What is it about us tech fanboys and Apple... I've always found them interesting, even when I wasn't a regular Mac user. Infuriating, sometimes. But interesting.

So here's another thing about Apple, circa 1995... That was right about the end of something like a two-year period where Apple was way ahead on internet integration and didn't really make anything out of it. By the time the internet really started to escape out of academia, the Windows world was well on it's way to catching up, and by the time it all really went mainstream, Macs would be a fading memory. (I remember as late as 1995 impressing non-techy visitors to my grad school office with demos of a web browser. But a year later, the cat was largely out of the bag.)

But in 1994/1995 it was all Macish. Just accessing the internet was much easier (although it was a separate software purchase initially). And all the best software was on Macs (well, some of it was Unix, too) Eudora was the standard email client, and it was still Mac-only, for some reason the Windows version remained ugly forever. The Mac version of Netscape (and before that Mosaic) were much prettier than the Windows versions. (In my memory, the Mac versions came out sooner, particularly for early Netscape, but I can't find a source that backs that up).

On top of which, Microsoft was in the middle of a totally clueless stage.

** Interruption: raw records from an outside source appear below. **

(* ===== verification/BackendClientProps.v ===== *)
(** * A client of httplib and the stand-in backend

    The bytes a client sends for a path are a request the server of BackendApi
    answers, and the bytes of the answer are a response the client reads. *)

From S2P Require Import Prelude HttplibClient HttplibClientSend HttplibClientMethods HttplibClientReads.
Import ClientImpl.
From S2P Require Import Text TextFacts HttplibText HttplibUrl HttplibStream HttplibStreamProps.
From S2P Require Import HttplibContent HttplibMessage HttplibServer BackendApi BackendApiProps.
Import BackendApi.

(** ** Header tables in another order *)

Lemma header_values_perm n hs hs' : hs ≡ₚ hs' → header_values n hs ≡ₚ header_values n hs'.
Proof. intros H. unfold header_values. by rewrite H. Qed.

Lemma header_values_perm_short n hs hs' :
  hs ≡ₚ hs' → (length (header_values n hs') <= 1)%nat → header_values n hs = header_values n hs'.
Proof.
  intros H%(header_values_perm n). destruct (header_values n hs') as [|v [|w vs]]; cbn; intros Hl; [| |lia].
  - by apply Permutation_nil_r.
  - by apply Permutation_singleton_r.
Qed.

(** ** Decimal numbers are short *)

Lemma pretty_N_go_length k x s : (x < 10 ^ N.of_nat k)%N →
  (String.length (pretty_N_go x s) <= k + String.length s)%nat.
Proof.
  revert x s. induction k as [|k IH]; intros x s Hx.
  - assert (x = 0)%N as -> by (cbn in Hx; lia). by rewrite pretty_N_go_0.
  - assert (x = 0 ∨ 0 < x)%N as [->|Hp] by lia; [rewrite pretty_N_go_0; lia|].
    rewrite pretty_N_go_step by done. etrans; [apply IH|cbn; lia].
    apply N.Div0.div_lt_upper_bound. rewrite Nat2N.inj_succ, N.pow_succ_r' in Hx. lia.
Qed.

Lemma pretty_N_length (x : N) : (x < 10 ^ 19)%N → (String.length (pretty x) <= 19)%nat.
Proof.
  intros Hx. unfold pretty, pretty_N. case_decide; [cbn; lia|]. by apply (pretty_N_go_length 19).
Qed.

Lemma number_length z : 0 <= z <= max_size → (String.length (to_string z) <= 19)%nat.
Proof.
  intros [H0 Hz]. destruct z as [|p|p]; [cbn; lia| |lia]. apply (pretty_N_length (N.pos p)).
  unfold max_size in Hz. cbn. lia.
Qed.

Lemma digit_not_percent : ∀ c, isdigit c = true → negb (bool_decide (c = "%"%char)) = true.
Proof. by_classes. Qed.

(** ** What the client sends is a request for the backend *)

Section Client.
Context {W : Type} {platform : Platform W} (Horder : ∀ hs, order hs ≡ₚ hs).
#[local] Set Default Proof Using "Type*".

Lemma fields_sendable host port :
  let c := kept host port : t W in
  is_field_value (host_value c) = true → (String.length (host_value c) <= 1024)%nat →
  Forall sendable (order (request_fields c)) ∧ quiet (order (request_fields c)).
Proof.
  intros c Hh Hl. unfold quiet. rewrite !Horder. split.
  - repeat (constructor; [repeat split; apply (bool_decide_unpack _); vm_compute; exact I|]).
    constructor; [|constructor]. repeat split; [done|]. cbn [fst snd]. rewrite !string_length_app. cbn -[Nat.le]. 
    unfold CPPHTTPLIB_HEADER_MAX_LENGTH. lia.
  - repeat constructor.
Qed.

End Client.

(** ** What the backend answers is a response for the client *)

Definition readable_answer (a : string * string * Z) : Prop :=
  (100 < a.2 < 1000 ∧ a.2 ≠ 204 ∧ a.2 ≠ 304) ∧ sendable ("Content-Type", a.1.2)
  ∧ decoded ("Content-Type", a.1.2) = ("Content-Type", a.1.2) ∧ c_str a.1.2 = a.1.2.

Lemma answer_plain c path : readable_answer (answer c path).2.
Proof.
  assert (Hs : ∀ ct, ct ∈ ["text/plain"; "application/x-company-v1"; "application/x-company-v2"; "application/json"] →
    sendable ("Content-Type", ct) ∧ decoded ("Content-Type", ct) = ("Content-Type", ct) ∧ c_str ct = ct).
  { intros ct. rewrite !elem_of_cons, elem_of_nil.
    intros Hct. destruct_or! Hct; try done; subst;
      (split; [repeat split; apply (bool_decide_unpack _); vm_compute; exact I|done]). }
  assert (Hc : ∀ text ct code, ct ∈ ["text/plain"; "application/x-company-v1"; "application/x-company-v2"; "application/json"]
    → code ∈ [200; 404] → readable_answer (text, ct, code)).
  { intros text ct code (H1 & H2 & H3)%Hs Hcode. rewrite !elem_of_cons, elem_of_nil in Hcode. by destruct_or! Hcode; subst. }
  unfold answer, company_json. do 2 (case_decide; [apply Hc; set_solver|]).
  destruct (company_of path); [|apply Hc; set_solver]. repeat case_decide; apply Hc; set_solver.
Qed.

Lemma decoded_all hs : Forall (λ kv, decoded kv = kv) hs → decoded <$> hs = hs.
Proof. induction 1 as [|kv hs Hkv _ IH]; [done|]. by rewrite fmap_cons, Hkv, IH. Qed.

(** The fields the backend sends, in whatever order. *)
Lemma answer_readable {platform : Platform console} (Horder : ∀ hs, order hs ≡ₚ hs) text content_type code :
  readable_answer (text, content_type, code) → Z.of_nat (String.length text) <= max_size →
  let hs := order (answer_headers false text content_type) in
  readable code hs text ∧ header_values "Connection" hs = []
  ∧ header_values "Content-Type" hs = [content_type].
Proof.
  intros (Hc & Hct & Hd & _) Hl hs.
  set (n := to_string (Z.of_nat (String.length text))).
  assert (Hhs : hs ≡ₚ [("Content-Length", n); ("Keep-Alive", "timeout=5, max=100"); ("Content-Type", content_type)]).
  { subst hs n. rewrite Horder. unfold answer_headers. case_decide as Ht; [by subst|apply perm_swap]. }
  assert (Hn : sendable ("Content-Length", n)).
  { repeat split; cbn [fst snd]; [by apply number_field_value; lia|].
    rewrite string_length_app. pose proof (number_length (Z.of_nat (String.length text))).
    fold n in H. cbn. unfold CPPHTTPLIB_HEADER_MAX_LENGTH. lia. }
  assert (Hnd : decoded ("Content-Length", n) = ("Content-Length", n)).
  { unfold decoded. cbn [fst snd]. rewrite decode_url_plain; [done|].
    destruct (to_string_nonneg (Z.of_nat (String.length text))) as [Hdig _]; [lia|].
    revert Hdig. apply all_of_impl, digit_not_percent. }
  assert (Hv : ∀ name vs, header_values name [("Content-Length", n); ("Keep-Alive", "timeout=5, max=100");
      ("Content-Type", content_type)] = vs → (length vs <= 1)%nat → header_values name hs = vs).
  { intros name vs <- Hle. by apply header_values_perm_short. }
  split_and!; [constructor|apply Hv; [done|cbn; lia]|apply Hv; [done|cbn; lia]].
  - exact Hc.
  - rewrite Hhs. constructor; [exact Hn|]. constructor; [|by constructor].
    repeat split; apply (bool_decide_unpack _); vm_compute; exact I.
  - apply decoded_all. rewrite Hhs. by repeat constructor.
  - apply Hv; [done|cbn; lia].
  - split; (apply Hv; [done|cbn; lia]).
  - exact Hl.
Qed.

(** C32 (functional): a client of httplib gets from the stand-in backend what the
    handler of the path has set. The bytes a [Get] of a path without escapes
    sends are a request the server processes, and keeps the connection; and
    when the server's bytes come back, in whatever segments, the client's
    result has the status, the body and the content type of the handler, no
    error, and the client keeps its socket. Neither side depends on the order
    in which hash tables print their fields. *)
Theorem backend_serves_client {W} {client_platform : Platform W} {platform : Platform console}
    (c : config) path host port (a : addresses) :
  (∀ hs, order (Platform := client_platform) hs ≡ₚ hs) → (∀ hs, order (Platform := platform) hs ≡ₚ hs) →
  all_of path_char path = true → path ≠ "" → (String.length path <= CPPHTTPLIB_REQUEST_URI_MAX_LENGTH)%nat →
  encode_url path = path →
  is_field_value (host_value (W := W) (kept host port)) = true →
  (String.length (host_value (W := W) (kept host port)) <= 1024)%nat →
  let '(line, (text, content_type, code)) := answer c path in
  Z.of_nat (String.length text) <= max_size →
  ∃ s request answer_bytes, server c = Ret s
    ∧ (∀ x, remaining (input x) = request → room (out x) = None →
       ∃ x', process_request s a false x = (Ret (true, false), x')
         ∧ sent (out x') = sent (out x) +:+ answer_bytes ∧ world (out x') = world (out x) ++ [line]
         ∧ remaining (input x') = "")
    ∧ (∀ resp sock (n : net W), remaining resp = answer_bytes →
       head (connects n) = Some (inl sock) → head (arrivals sock) = Some resp → room_ sock = None → ClientImpl.stops n = [] →
       ∃ r hs c', ClientMethods.Get path [] None (kept host port, n)
           = (Ret (MkResult (Some r) Success hs), (c', after_connect (kept host port) n))
         ∧ status (response r) = code ∧ res_body (response r) = text
         ∧ get_header_value (res_headers (response r)) "Content-Type" "" 0 = content_type
         ∧ socket_ c' = Some (exchanged request sock)).
Proof.
  intros Hcl Hsv Hp Hne Hlen Henc Hh Hhl.
  pose proof (get_answered c path (order (Platform := client_platform) (request_fields (W := W) (kept host port))) "") as Hserve.
  pose proof (answer_plain c path) as Hplain.
  destruct (answer c path) as [line [[text content_type] code]]. cbn [snd] in Hplain. intros Hsize.
  destruct (fields_sendable Hcl host port Hh Hhl) as [Hsend Hquiet].
  destruct (answer_readable Hsv text content_type code Hplain Hsize) as (Hread & Hconn & Hct).
  exists (srv c), (get_text (platform := client_platform) path (request_fields (W := W) (kept host port))).
  exists (response_bytes code (order (answer_headers false text content_type)) text).
  split; [apply server_routes|]. split.
  - intros x Hx Hroom.
    destruct (Hserve (input x) a x Hp Hne Hlen Hsend Hquiet) as (s & x' & Hs & Hrun & Hrest); [|done|done|].
    + rewrite Hx, string_app_nil_r. unfold get_text, get_bytes, get_line. by rewrite Henc, !string_app_assoc.
    + rewrite server_routes in Hs. injection Hs as <-. by exists x'.
  - intros resp sock n Hresp Hn Ha Hroom Hstop.
    destruct (send_get host port path code (order (answer_headers false text content_type)) text "" resp sock n)
      as (s & Hget); [done|done| |done..|by rewrite Hresp, string_app_nil_r|].
    { by apply Permutation_nil_r, Hcl. }
    rewrite get_of_send, Hget.
    do 3 eexists. split; [reflexivity|]. split_and!; [done..| |done].
    change (get_header_value (reverse (order (answer_headers false text content_type))) "Content-Type" "" 0 = content_type).
    unfold get_header_value. rewrite header_values_reverse, Hct. apply Hplain.
Qed.

(** The example company, from localhost. *)
Lemma backend_serves_client_witness :
  ∃ s request answer_bytes, server example_config = Ret s
    ∧ (∀ x, remaining (input x) = request → room (out x) = None →
       ∃ x', process_request (platform := example_platform) s example_addresses false x = (Ret (true, false), x')
         ∧ sent (out x') = sent (out x) +:+ answer_bytes
         ∧ world (out x') = world (out x) ++ [Cout "Received request for /companies/12345"]
         ∧ remaining (input x') = "")
    ∧ (∀ resp sock (n : net unit), remaining resp = answer_bytes →
       head (connects n) = Some (inl sock) → head (arrivals sock) = Some resp → room_ sock = None →
       ClientImpl.stops n = [] →
       ∃ r hs c', ClientMethods.Get (platform := plain_network) "/companies/12345" [] None (kept "localhost" 9001, n)
           = (Ret (MkResult (Some r) Success hs), (c', after_connect (kept "localhost" 9001) n))
         ∧ status (response r) = 200
         ∧ res_body (response r) = json "{'cn': 'ABCDE', 'created_on' :'1786-06-30T06:23:14Z'}"
         ∧ get_header_value (res_headers (response r)) "Content-Type" "" 0 = "application/x-company-v1"
         ∧ socket_ c' = Some (exchanged request sock)).
Proof.
  apply (backend_serves_client (client_platform := plain_network) (platform := example_platform) example_config
           "/companies/12345" "localhost" 9001 example_addresses).
  - intros hs. reflexivity.
  - intros hs. reflexivity.
  - reflexivity.
  - discriminate.
  - apply (bool_decide_unpack _). vm_compute. exact I.
  - reflexivity.
  - reflexivity.
  - apply (bool_decide_unpack _). vm_compute. exact I.
  - vm_compute. discriminate.
Defined.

Win 95 did not, by default, ship with a web browser, and the big Microsoft internet initiative of 1995 was something called Blackbird, which was going to be a proprietary replacement for HTML. That worked out about as well as you'd expect, evidenced by the fact that Blackbird doesn't even have a Wikipedia article. Making it less important than even the most minor anime character...

Putting that all together, in the months before the Win95 launch, Mac had about a 12-18 month lead in Internet apps and Microsoft was distracted by an attempt to privatize the nascent WWW. There's clearly some room there for Apple to have maneuvered themselves into a better position than they wound up in. Being the best internet platform around would have been an interesting counterweight to the Win 95 launch, and while I doubt they could have stopped the upcoming onslaught, they probably could have mitigated it somewhat.

Instead, Apple didn't really do anything in the space, except release an email client (Claris Emailer -- which does have a Wikipedia article, which charitably refers to it as "popular"). Microsoft, on the other hand, turned on a dime, and gave up the futile attempt to take over the internet by co-opting the authoring tools. They switched instead to the more lucrative method of taking over the internet by co-opting the client tools. Apple wandered around in a fog for a few years, until they attacked the opportunity to go after digital media. But you probably know that part...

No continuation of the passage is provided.